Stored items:
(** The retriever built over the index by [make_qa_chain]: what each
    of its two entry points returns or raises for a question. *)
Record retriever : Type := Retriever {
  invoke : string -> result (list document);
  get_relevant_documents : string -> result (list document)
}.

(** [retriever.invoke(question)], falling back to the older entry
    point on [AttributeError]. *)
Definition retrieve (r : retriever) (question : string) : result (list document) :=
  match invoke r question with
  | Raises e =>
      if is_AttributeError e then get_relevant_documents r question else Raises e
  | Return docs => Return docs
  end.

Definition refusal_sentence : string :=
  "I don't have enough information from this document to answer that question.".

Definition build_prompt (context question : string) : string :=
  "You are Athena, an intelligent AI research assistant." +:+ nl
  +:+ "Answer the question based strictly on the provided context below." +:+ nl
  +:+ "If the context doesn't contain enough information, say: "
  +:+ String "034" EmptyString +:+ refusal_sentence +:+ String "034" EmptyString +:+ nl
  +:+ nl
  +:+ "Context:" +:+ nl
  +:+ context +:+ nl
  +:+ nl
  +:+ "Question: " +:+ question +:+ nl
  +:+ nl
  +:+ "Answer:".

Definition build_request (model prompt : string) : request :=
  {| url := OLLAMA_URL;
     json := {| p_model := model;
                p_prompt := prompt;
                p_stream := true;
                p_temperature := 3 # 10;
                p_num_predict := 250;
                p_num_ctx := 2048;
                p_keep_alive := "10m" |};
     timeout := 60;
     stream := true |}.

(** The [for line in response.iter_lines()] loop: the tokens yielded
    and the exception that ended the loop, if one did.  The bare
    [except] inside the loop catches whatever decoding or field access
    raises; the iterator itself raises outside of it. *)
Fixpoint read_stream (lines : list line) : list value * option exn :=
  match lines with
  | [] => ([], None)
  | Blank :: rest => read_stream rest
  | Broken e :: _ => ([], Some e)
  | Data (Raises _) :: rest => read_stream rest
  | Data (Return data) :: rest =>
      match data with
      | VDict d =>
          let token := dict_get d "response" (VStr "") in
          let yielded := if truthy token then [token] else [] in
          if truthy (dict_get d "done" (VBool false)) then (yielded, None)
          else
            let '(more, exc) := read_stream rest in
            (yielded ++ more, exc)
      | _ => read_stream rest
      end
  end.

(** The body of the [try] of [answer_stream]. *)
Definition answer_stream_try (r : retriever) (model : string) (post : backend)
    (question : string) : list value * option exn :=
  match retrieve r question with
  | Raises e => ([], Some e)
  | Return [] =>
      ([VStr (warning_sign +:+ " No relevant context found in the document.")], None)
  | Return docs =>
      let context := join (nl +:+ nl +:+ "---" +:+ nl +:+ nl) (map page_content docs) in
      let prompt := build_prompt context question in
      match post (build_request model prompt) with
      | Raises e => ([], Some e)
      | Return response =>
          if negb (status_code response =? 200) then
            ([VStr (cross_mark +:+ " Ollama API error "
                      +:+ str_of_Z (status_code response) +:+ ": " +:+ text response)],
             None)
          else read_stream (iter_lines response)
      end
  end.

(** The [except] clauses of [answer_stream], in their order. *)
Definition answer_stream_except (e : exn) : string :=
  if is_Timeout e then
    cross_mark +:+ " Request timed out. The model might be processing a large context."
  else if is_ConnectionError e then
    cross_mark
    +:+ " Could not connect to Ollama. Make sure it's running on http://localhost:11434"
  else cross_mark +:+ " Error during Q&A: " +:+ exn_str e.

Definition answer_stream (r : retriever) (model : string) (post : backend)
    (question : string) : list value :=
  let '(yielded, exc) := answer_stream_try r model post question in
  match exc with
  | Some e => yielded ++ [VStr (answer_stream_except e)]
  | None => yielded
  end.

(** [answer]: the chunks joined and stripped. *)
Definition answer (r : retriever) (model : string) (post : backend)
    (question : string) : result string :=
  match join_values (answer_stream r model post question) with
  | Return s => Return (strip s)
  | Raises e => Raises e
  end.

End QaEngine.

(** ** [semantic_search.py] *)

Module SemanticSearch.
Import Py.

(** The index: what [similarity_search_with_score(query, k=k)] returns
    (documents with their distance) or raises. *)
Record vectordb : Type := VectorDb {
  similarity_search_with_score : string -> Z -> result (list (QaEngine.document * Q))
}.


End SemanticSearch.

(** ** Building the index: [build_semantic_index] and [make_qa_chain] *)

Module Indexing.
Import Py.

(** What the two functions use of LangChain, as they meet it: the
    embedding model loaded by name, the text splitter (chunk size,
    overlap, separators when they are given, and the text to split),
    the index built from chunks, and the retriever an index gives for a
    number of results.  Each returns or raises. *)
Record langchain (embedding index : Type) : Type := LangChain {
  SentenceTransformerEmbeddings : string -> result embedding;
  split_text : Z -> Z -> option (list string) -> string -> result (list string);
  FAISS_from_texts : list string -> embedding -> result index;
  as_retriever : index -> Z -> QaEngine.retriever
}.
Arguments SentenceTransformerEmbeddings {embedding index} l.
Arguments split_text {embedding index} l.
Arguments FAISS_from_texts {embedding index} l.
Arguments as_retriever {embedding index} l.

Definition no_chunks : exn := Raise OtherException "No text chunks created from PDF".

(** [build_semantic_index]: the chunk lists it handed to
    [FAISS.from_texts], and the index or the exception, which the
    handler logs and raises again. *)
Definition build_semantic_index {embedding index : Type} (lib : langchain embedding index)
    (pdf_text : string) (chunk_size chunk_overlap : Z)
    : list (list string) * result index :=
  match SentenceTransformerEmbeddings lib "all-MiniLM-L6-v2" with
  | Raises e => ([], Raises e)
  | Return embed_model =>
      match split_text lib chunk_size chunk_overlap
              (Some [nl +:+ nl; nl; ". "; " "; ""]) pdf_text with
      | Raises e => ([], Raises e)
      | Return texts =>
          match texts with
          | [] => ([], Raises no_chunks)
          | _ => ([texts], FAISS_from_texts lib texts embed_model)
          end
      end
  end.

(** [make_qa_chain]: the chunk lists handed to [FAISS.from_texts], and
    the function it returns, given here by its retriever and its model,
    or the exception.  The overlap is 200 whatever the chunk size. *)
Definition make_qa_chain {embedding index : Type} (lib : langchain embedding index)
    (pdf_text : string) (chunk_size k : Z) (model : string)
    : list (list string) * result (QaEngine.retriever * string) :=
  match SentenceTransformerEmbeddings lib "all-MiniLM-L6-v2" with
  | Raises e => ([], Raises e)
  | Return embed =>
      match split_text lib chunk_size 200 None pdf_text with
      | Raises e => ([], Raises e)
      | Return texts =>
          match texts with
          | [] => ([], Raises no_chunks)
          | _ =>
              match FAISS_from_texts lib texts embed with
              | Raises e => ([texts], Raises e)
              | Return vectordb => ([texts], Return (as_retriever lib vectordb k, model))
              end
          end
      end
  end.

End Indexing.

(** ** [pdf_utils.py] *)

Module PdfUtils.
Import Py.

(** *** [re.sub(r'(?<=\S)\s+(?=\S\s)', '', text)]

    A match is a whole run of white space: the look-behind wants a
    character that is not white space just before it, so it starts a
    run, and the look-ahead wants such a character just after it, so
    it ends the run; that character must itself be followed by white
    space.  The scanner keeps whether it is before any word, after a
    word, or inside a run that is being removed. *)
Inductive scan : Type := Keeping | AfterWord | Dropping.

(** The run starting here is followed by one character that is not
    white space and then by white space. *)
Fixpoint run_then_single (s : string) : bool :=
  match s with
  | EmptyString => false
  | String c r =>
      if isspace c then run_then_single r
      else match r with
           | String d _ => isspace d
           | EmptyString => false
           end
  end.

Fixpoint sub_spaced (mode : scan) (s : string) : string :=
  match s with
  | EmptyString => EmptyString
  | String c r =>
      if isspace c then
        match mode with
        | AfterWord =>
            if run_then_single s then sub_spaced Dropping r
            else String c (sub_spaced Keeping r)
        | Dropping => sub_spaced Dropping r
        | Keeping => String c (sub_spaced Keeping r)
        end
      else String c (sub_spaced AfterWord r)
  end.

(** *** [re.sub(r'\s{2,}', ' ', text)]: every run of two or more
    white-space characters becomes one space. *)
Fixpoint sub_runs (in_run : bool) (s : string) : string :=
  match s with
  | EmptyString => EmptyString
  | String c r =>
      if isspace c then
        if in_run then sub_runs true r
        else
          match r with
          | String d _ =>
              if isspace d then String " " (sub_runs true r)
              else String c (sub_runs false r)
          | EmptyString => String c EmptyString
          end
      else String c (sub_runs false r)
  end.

Task requirements:
Go through the entries above, and wherever a line holds the word "loop", copy that line.

Solution for this task:
(** The [for line in response.iter_lines()] loop: the tokens yielded
    and the exception that ended the loop, if one did.  The bare
    [except] inside the loop catches whatever decoding or field access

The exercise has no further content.